Going Back to the farm
Like many other financially nimble entrepreneurs, Firth had the ability to shift from one revenue stream to another to keep herself afloat. She no longer had a restaurant but she has her land and a passion for farming.
She turned her eight-acre property into a coconut farm. And with the help of her daughter, Caroline, she also raises poultry.
"I am happy that I was in a place when COVID-19 came, which was terrible for everybody, but I was blessed that I was here at my own home, my land which I had a lot to do while the restaurant was closed," she submits.

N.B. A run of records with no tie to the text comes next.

Definition log_and_clear_error {S} (error : GError) (context : string) : M S unit :=
  emit (EvLogError context error) ;;
  emit EvGErrorFree.

(** Modelled from the spec: the helpers of the Notification base class
    (browser/notification.cc, not under src/).  Each of NotificationFailed,
    NotificationDismissed and NotificationClicked signals the delegate once
    and enters the terminal state of its name; Destroy is the local forced
    teardown, which signals nothing.  [delegate()->NotificationDisplayed()]
    is the call on the delegate that Show makes itself. *)
Definition delegate_signal (s : DelegateSignal) : M Ctx unit :=
  c <- get ;;
  emit (EvDelegate (this (self c)) s).

Definition NotificationFailed : M Ctx unit :=
  delegate_signal SigFailed ;;
  modify (set_lifecycle Failed).

Definition NotificationDismissed : M Ctx unit :=
  delegate_signal SigDismissed ;;
  modify (set_lifecycle Dismissed).

Definition NotificationClicked : M Ctx unit :=
  delegate_signal SigClicked ;;
  modify (set_lifecycle Clicked).

Definition Destroy : M Ctx unit :=
  c <- get ;;
  emit (EvDestroy (this (self c))) ;;
  modify (set_lifecycle Destroyed).

(** ** LibnotifyNotification *)

(** Short-circuit [&&] and [!] on effectful conditions. *)
Definition andM {S} (a b : M S bool) : M S bool :=
  x <- a ;;
  if x then b else ret false.

Definition notM {S} (a : M S bool) : M S bool :=
  x <- a ;;
  ret (negb x).

Definition libnotify_loader_Load (w : World) (library_name : string) : M Process bool :=
  emit (EvLoad library_name (Load w library_name)) ;;
  ret (Load w library_name).

Definition libnotify_loader_notify_is_initted (w : World) : M Process bool :=
  emit (EvNotifyIsInitted (notify_is_initted w)) ;;
  ret (notify_is_initted w).

Definition libnotify_loader_notify_init (w : World) (app_name : string)
  : M Process bool :=
  emit (EvNotifyInit app_name (notify_init w app_name)) ;;
  ret (notify_init w app_name).

Definition Initialize (w : World) : M Process bool :=
  unbound <- andM (andM (notM (libnotify_loader_Load w "libnotify.so.4"))
                        (notM (libnotify_loader_Load w "libnotify.so.1")))
                  (notM (libnotify_loader_Load w "libnotify.so")) ;;
  if unbound then ret false
  else
    uninitialized <- andM (notM (libnotify_loader_notify_is_initted w))
                          (notM (libnotify_loader_notify_init w
                                   (c_str (GetApplicationName w)))) ;;
    if uninitialized then ret false
    else ret true.

Definition empty (s : string) : bool :=
  match s with
  | EmptyString => true
  | String _ _ => false
  end.

Definition Show (w : World) (title body : list N) (tag : string)
    (icon_url : string) (icon : SkBitmap) (silent : bool) : M Ctx unit :=
  h <- notify_notification_new (c_str (UTF16ToUTF8 w title))
                               (c_str (UTF16ToUTF8 w body)) ;;
  modify (set_notification_ (Some h)) ;;
  c <- get ;;
  g_signal_connect_closed (this (self c)) ;;
  actions <- liftP (NotifierSupportsActions w) ;;
  when actions
    (notify_notification_add_action "default" "View" (this (self c))) ;;
  when (negb (drawsNothing icon))
    (let pixbuf := GdkPixbufFromSkBitmap w icon in
     notify_notification_set_image_from_pixbuf pixbuf ;;
     notify_notification_set_timeout NOTIFY_EXPIRES_DEFAULT ;;
     emit EvUnrefPixbuf) ;;
  when (negb (empty tag))
    (id <- liftP (g_quark_from_string (c_str tag)) ;;
     g_object_set_id id) ;;
  append <- liftP (HasCapability w "append") ;;
  (if append then
     notify_notification_set_hint_string "append" "true"
   else
     legacy <- liftP (HasCapability w "x-canonical-append") ;;
     when legacy
       (notify_notification_set_hint_string "x-canonical-append" "true")) ;;
  error <- notify_notification_show w ;;
  match error with
  | Some e =>
      log_and_clear_error e "notify_notification_show" ;;
      NotificationFailed
  | None => delegate_signal SigDisplayed
  end.

Definition Dismiss (w : World) : M Ctx unit :=
  error <- notify_notification_close w ;;
  match error with
  | Some e =>
      log_and_clear_error e "notify_notification_close" ;;
      Destroy
  | None => ret tt
  end.

Definition OnNotificationClosed : M Ctx unit :=
  NotificationDismissed.

Definition OnNotificationView : M Ctx unit :=
  NotificationClicked.

(** LibnotifyNotification::~LibnotifyNotification. *)
Definition destructor : M Ctx unit :=
  c <- get ;;
  g_signal_handlers_disconnect_by_data (this (self c)) ;;
  g_object_unref_notification_.

(** ** Runs of the process *)

Definition run {A} (m : M Ctx A) (o : LibnotifyNotification) (p : Process)
  : Out Ctx A :=
  m {| self := o; proc := p |}.

(** One operation of the file, by any notification object, in any world. *)
Inductive step : Process -> Process -> Prop :=
| step_Initialize w p :
    step p (state (Initialize w p))
| step_HasCapability w name p :
    step p (state (HasCapability w name p))
| step_NotifierSupportsActions w p :
    step p (state (NotifierSupportsActions w p))
| step_Show w title body tag icon_url icon silent o p :
    step p (proc (state (run (Show w title body tag icon_url icon silent) o p)))
| step_Dismiss w o p :
    step p (proc (state (run (Dismiss w) o p)))
| step_OnNotificationClosed o p :
    step p (proc (state (run OnNotificationClosed o p)))
| step_OnNotificationView o p :
    step p (proc (state (run OnNotificationView o p)))
| step_destructor o p :
    step p (proc (state (run destructor o p))).

Inductive steps : Process -> Process -> Prop :=
| steps_refl p : steps p p
| steps_next p q r : steps p q -> step q r -> steps p r.

Definition reachable (p : Process) : Prop := steps initial_process p.

(** ** Reading an event log *)

Definition delegate_signals (log : list event) : list DelegateSignal :=
  flat_map (fun e => match e with
                     | EvDelegate _ s => [s]
                     | _ => []
                     end) log.

Definition count_signal (s : DelegateSignal) (log : list event) : nat :=
  length (filter (DelegateSignal_eqb s) (delegate_signals log)).

Definition loads_attempted (log : list event) : list string :=
  flat_map (fun e => match e with
                     | EvLoad name _ => [name]
                     | _ => []
                     end) log.

Definition hints_set (log : list event) : list string :=
  flat_map (fun e => match e with
                     | EvSetHintString key _ => [key]
                     | _ => []
                     end) log.

Definition capability_queries (log : list event) : nat :=
  length (filter (fun e => match e with
                           | EvNotifyGetServerCaps _ => true
                           | _ => false
                           end) log).

Definition criticals (log : list event) : list string :=
  flat_map (fun e => match e with
                     | EvGLibCritical f => [f]
                     | _ => []
                     end) log.

Definition ids_assigned (log : list event) : list N :=
  flat_map (fun e => match e with
                     | EvGObjectSetId id => [id]
                     | _ => []
                     end) log.

Definition destroys (log : list event) : nat :=
  length (filter (fun e => match e with
                           | EvDestroy _ => true
                           | _ => false
                           end) log).

(** * Definitions used by the statements *)

Local Open Scope list_scope.

(** The spec's reading of the action-support predicate, for comparison with
    [NotifierSupportsActions]: false under the override, otherwise a fresh
    [HasCapability "actions"] on every call, with nothing remembered. *)
Definition SupportsActionButtons_recompute (w : World) : M Process bool :=
  match getenv w ELECTRON_USE_UBUNTU_NOTIFIER with
  | Some _ => ret false
  | None => HasCapability w "actions"
  end.

(** A sequence of calls of a predicate, one world per call. *)
Fixpoint call_each (f : World -> M Process bool) (ws : list World)
  : M Process (list bool) :=
  match ws with
  | [] => ret []
  | w :: rest =>
      b <- f w ;;
      bs <- call_each f rest ;;
      ret (b :: bs)
  end.

(** Membership of a name in a capability set, as a boolean. *)
Definition member (name : string) (caps : list string) : bool :=
  if in_dec string_dec name caps then true else false.

(** The candidate libraries of [Initialize], in the order it names them. *)
Definition candidates : list string :=
  ["libnotify.so.4"; "libnotify.so.1"; "libnotify.so"].

(** Binding attempts that stop at the first success. *)
Fixpoint attempts_until_bound (binds : string -> bool) (names : list string)
  : list string :=
  match names with
  | [] => []
  | n :: rest => if binds n then [n] else n :: attempts_until_bound binds rest
  end.

Definition handle_id (c : Ctx) : option N :=
  option_map nn_id (notification_ (self c)).

Definition handle_hints (c : Ctx) : list (string * string) :=
  match notification_ (self c) with
  | Some h => nn_hints h
  | None => []
  end.

(** Sample worlds: a service advertising actions and the legacy append
    capability, without and with the override set in the environment. *)
Definition notify_osd : World :=
  {| getenv := fun _ => None;
     Load := fun name => String.eqb name "libnotify.so.4";
     notify_is_initted := false;
     notify_init := fun _ => true;
     GetApplicationName := "brightray";
     server_caps := fun _ => ["actions"; "x-canonical-append"];
     UTF16ToUTF8 := fun _ => "Build complete";
     GdkPixbufFromSkBitmap := fun bm => mkGdkPixbuf (bm_width bm) (bm_height bm);
     show_error := None;
     close_error := None |}.

Definition notify_osd_override : World :=
  {| getenv := fun name =>
       if String.eqb name ELECTRON_USE_UBUNTU_NOTIFIER then Some "1" else None;
     Load := Load notify_osd;
     notify_is_initted := notify_is_initted notify_osd;
     notify_init := notify_init notify_osd;
     GetApplicationName := GetApplicationName notify_osd;
     server_caps := server_caps notify_osd;
     UTF16ToUTF8 := UTF16ToUTF8 notify_osd;
     GdkPixbufFromSkBitmap := GdkPixbufFromSkBitmap notify_osd;
     show_error := show_error notify_osd;
     close_error := close_error notify_osd |}.

(** The override world again, against a service that advertises nothing. *)
Definition bare_override : World :=
  {| getenv := getenv notify_osd_override;
     Load := Load notify_osd;
     notify_is_initted := notify_is_initted notify_osd;
     notify_init := notify_init notify_osd;
     GetApplicationName := GetApplicationName notify_osd;
     server_caps := fun _ => [];
     UTF16ToUTF8 := UTF16ToUTF8 notify_osd;
     GdkPixbufFromSkBitmap := GdkPixbufFromSkBitmap notify_osd;
     show_error := show_error notify_osd;
     close_error := close_error notify_osd |}.

(** The answers a sequence of calls gets when every call asks the service:
    call number [i] reads the reply to round trip [n + i]. *)
Fixpoint live_answers (ws : list World) (n : nat) : list bool :=
  match ws with
  | [] => []
  | w :: rest => member "actions" (server_caps w n) :: live_answers rest (S n)
  end.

She adds that this pandemic has also presented opportunities for people to become creative, innovative, and re-strategize including going to their farms which have been neglected for a long time.
"When the restaurant closed, I decided to plant some coconut seedlings. I have close to 5000 seedlings and I am trying to sell."
She says that the big challenge was that the country was on lockdown for a long time, this hampered people from other regions who desired to buy the seedlings.
Some of the seedlings are now overgrown but still viable for sale to those interested in coconut farming.
"We also have vegetables like Mchicha and Mnavu (local vegetables on the coast). We do not have to buy vegetables at all," Firth adds.
Looking at the farm, one is tempted to think Firth has been a farmer full time but she says, her time was fully dedicated to the Boko Boko restaurant.
"I started young and I am growing old through it. So, I have seen the good side coming to the better side a little bit of the worst side now but I think we will get out of this."
The matriarch also encouraged young people to not be stuck in the past. She says life can be complicated and sometimes it can be seen as unfair, but she says, they just have to keep moving and never looking back.
"You find some people saying, "I am stressed", you are stressed for what? Because stress will never go, it's there to stay, so if you get stressed, just go out, pick a leaf, look at it, smell it, stress will go and you move on."
Looking post COVID-19
Mrs. Firth is already projecting on how to re-open her restaurant. She says that many of her friends have been calling her inquiring about when she's going to start serving the special cuisine.
"I am looking forward to becoming even more dynamic, to be able to serve food here and also probably take my services to families who are willing to let me prepare this cuisine in their homes."
Besides the Seychellois food, Boko Boko is also known for its Swahili dishes prepared by local chefs. They include Samaki Paka, which is fish coated with a spicy coconut sauce, maharagwe (beans) in coconut milk, and mbaazi, pigeon beans also cooked in coconut milk.
"I am very proud that this always makes me busy. I am happy to serve people and interact with them. I am a very difficult person to settle but I am always inquisitive and adventurous."